Farsi male da soli e salutare la Coppa

È una sconfitta amara quella inferta sabato dal Neuchâtel alla SAM Massagno, eliminata ad un passo dall’ultimo atto di Coppa Svizzera. Amara perché vedersi sfuggire una finale tutto sommato a portata di mano, in una stagione con pochi altri obiettivi davanti, non può certo lasciare un gran senso di soddisfazione. Alla Riveraine i padroni di casa dell’Union non hanno rubato nulla, facendo anzi la loro partita. Hanno sfruttato i loro punti di forza, soprattutto gli stranieri, e preso il meglio di quanto la Spinelli ha concesso. Che è stato parecchio, soprattutto in una sfida da dentro e fuori, laddove, come ripetono spesso allenatori e giocatori, sono i dettagli a fare la differenza. I 32 punti subiti da palle perse e seconde opportunità hanno il loro bel peso specifico nel risultato finale. Che con qualche palla persa in meno (sono state 19) e meno rimbalzi offensivi concessi (16), avrebbe potuto sorridere al Massagno.
Ritrovarsi a rincorrere
L’analisi, dettata dai numeri, è sposata anche da coach Salvatore Cabibbo: «Abbiamo perso troppi palloni, inutile dire quanto questo ci abbia penalizzato. Perché poi ci siamo ritrovati a rincorrere, e anche se siamo stati bravi a rientrare e a reagire nel momento più complicato, questo ci ha tolto lucidità per restare attaccati alla partita». La sua SAM è stata insomma croce e delizia. Brava in avvio, concentrata e sul pezzo come ti aspetteresti. Ma poi – e non è una novità in questa stagione –, subito in difficoltà, più con sé stessa, alla prima mezza sbandata. Generata e successivamente alimentata da quelli che rimangono i limiti principali dei biancorossi, quelli che ne hanno spesso azzoppato le velleità. Perché se la Spinelli, come sottolineato da Cabibbo, ha dimostrato carattere nel trovare sempre una reazione nei passaggi più complicati, facendo vedere paradossalmente in quei momenti di essere potenzialmente migliore dell’avversario, in quelle situazioni ci si è ritrovata soprattutto per colpe proprie.

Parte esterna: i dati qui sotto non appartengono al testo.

(** C9, as the source has it.  There is no test of [line_lengths]: when it
    is empty and no item of the paragraph is a feasible breakpoint,
    [line_lengths] is never consulted and the call (looseness 0) returns
    the empty break list. *)
Theorem empty_line_lengths_not_reported {V : Type}
    (par : KnuthPlassParagraph V) (opts : Options) :
  looseness opts == 0 ->
  (forall B, (B < length (type par))%nat ->
             is_feasible_breakpoint par B = false) ->
  calc_knuth_plass_breaks par [] opts = Returned [].
Proof.
  intros H0 Hnone.
  unfold calc_knuth_plass_breaks, forward_pass, after_items.
  rewrite main_loop_no_breakpoint.
  - unfold select_terminal. apply Qeq_bool_iff in H0. rewrite H0. reflexivity.
  - intros B HB. apply in_seq in HB. apply Hnone. lia.
Qed.

Lemma empty_line_lengths_not_reported_witness :
  calc_knuth_plass_breaks two_boxes [] default_options = Returned [].
Proof.
  apply (empty_line_lengths_not_reported two_boxes default_options).
  - reflexivity.
  - intros B HB.
    destruct B as [|[|B]]; [reflexivity | reflexivity |].
    vm_compute in HB. lia.
Defined.

(** C9 as stated fails on [one_box] with no line length: the call returns
    a break list. *)
Lemma empty_line_lengths_counterexample :
  calc_knuth_plass_breaks one_box [] default_options = Returned [].
Proof.
  vm_compute. reflexivity.
Qed.

(** With no line length and a feasible breakpoint in the paragraph the
    source evaluates [back()] of the empty vector. *)
Lemma main_loop_empty_lengths_undefined {V : Type}
    (par : KnuthPlassParagraph V) (opts : Options) (Bs : list nat) :
  (exists B, In B Bs /\ is_feasible_breakpoint par B = true) ->
  main_loop par [] opts Bs ([origin], 1%nat) = None.
Proof.
  induction Bs as [|B Bs IH]; intros (B0 & Hin & Hf); [destruct Hin|].
  simpl. unfold process_item.
  destruct (is_feasible_breakpoint par B) eqn:E.
  - reflexivity.
  - apply IH. exists B0. split; [|exact Hf].
    destruct Hin as [->|Hin]; [congruence | exact Hin].
Qed.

Non proprio quello che ti aspetteresti da una squadra pregna di esperienza. Che ha così disperso soprattutto la prestazione di Marko Mladjan (21 punti, con 6/9 da 3), sempre poco amato dalla Riveraine e anche sabato costantemente accompagnato da fischi, eppure, insieme al fratello Dusan (14), unico a vedere regolarmente il canestro, capace di far sentire la sua presenza nelle battute iniziali e poi nella rincorsa finale.
Panchina corta
Una rincorsa giocata senza Robertson, di grande impatto nel primo tempo (12 dei suoi 14 punti), tornato poi però quasi dannoso e infatti uscito per falli nella ripresa. Nella quale il contributo di Humphrey è arrivato tardi e quello di Morgan si è auto compensato con più di una brutta gestione offensiva (4 palle perse). E con Martino e Solcà dalle polveri bagnate, la panchina accorciata dalla partenza di Warden e da Koludrovic «dimenticato», le alternative per Cabibbo si sono ridotte non di poco. Il Neuchâtel ne ha avute poche di più, e però sufficienti per raggiungere una finale che mancava da 10 anni, dopo l’ultima giocata, e persa, contro il Lugano. A Berna i ragazzi di Trivunovic troveranno, come da pronostico, il Ginevra, cui sono bastati 10 minuti per regolare la pratica Kleinbasel (141-52).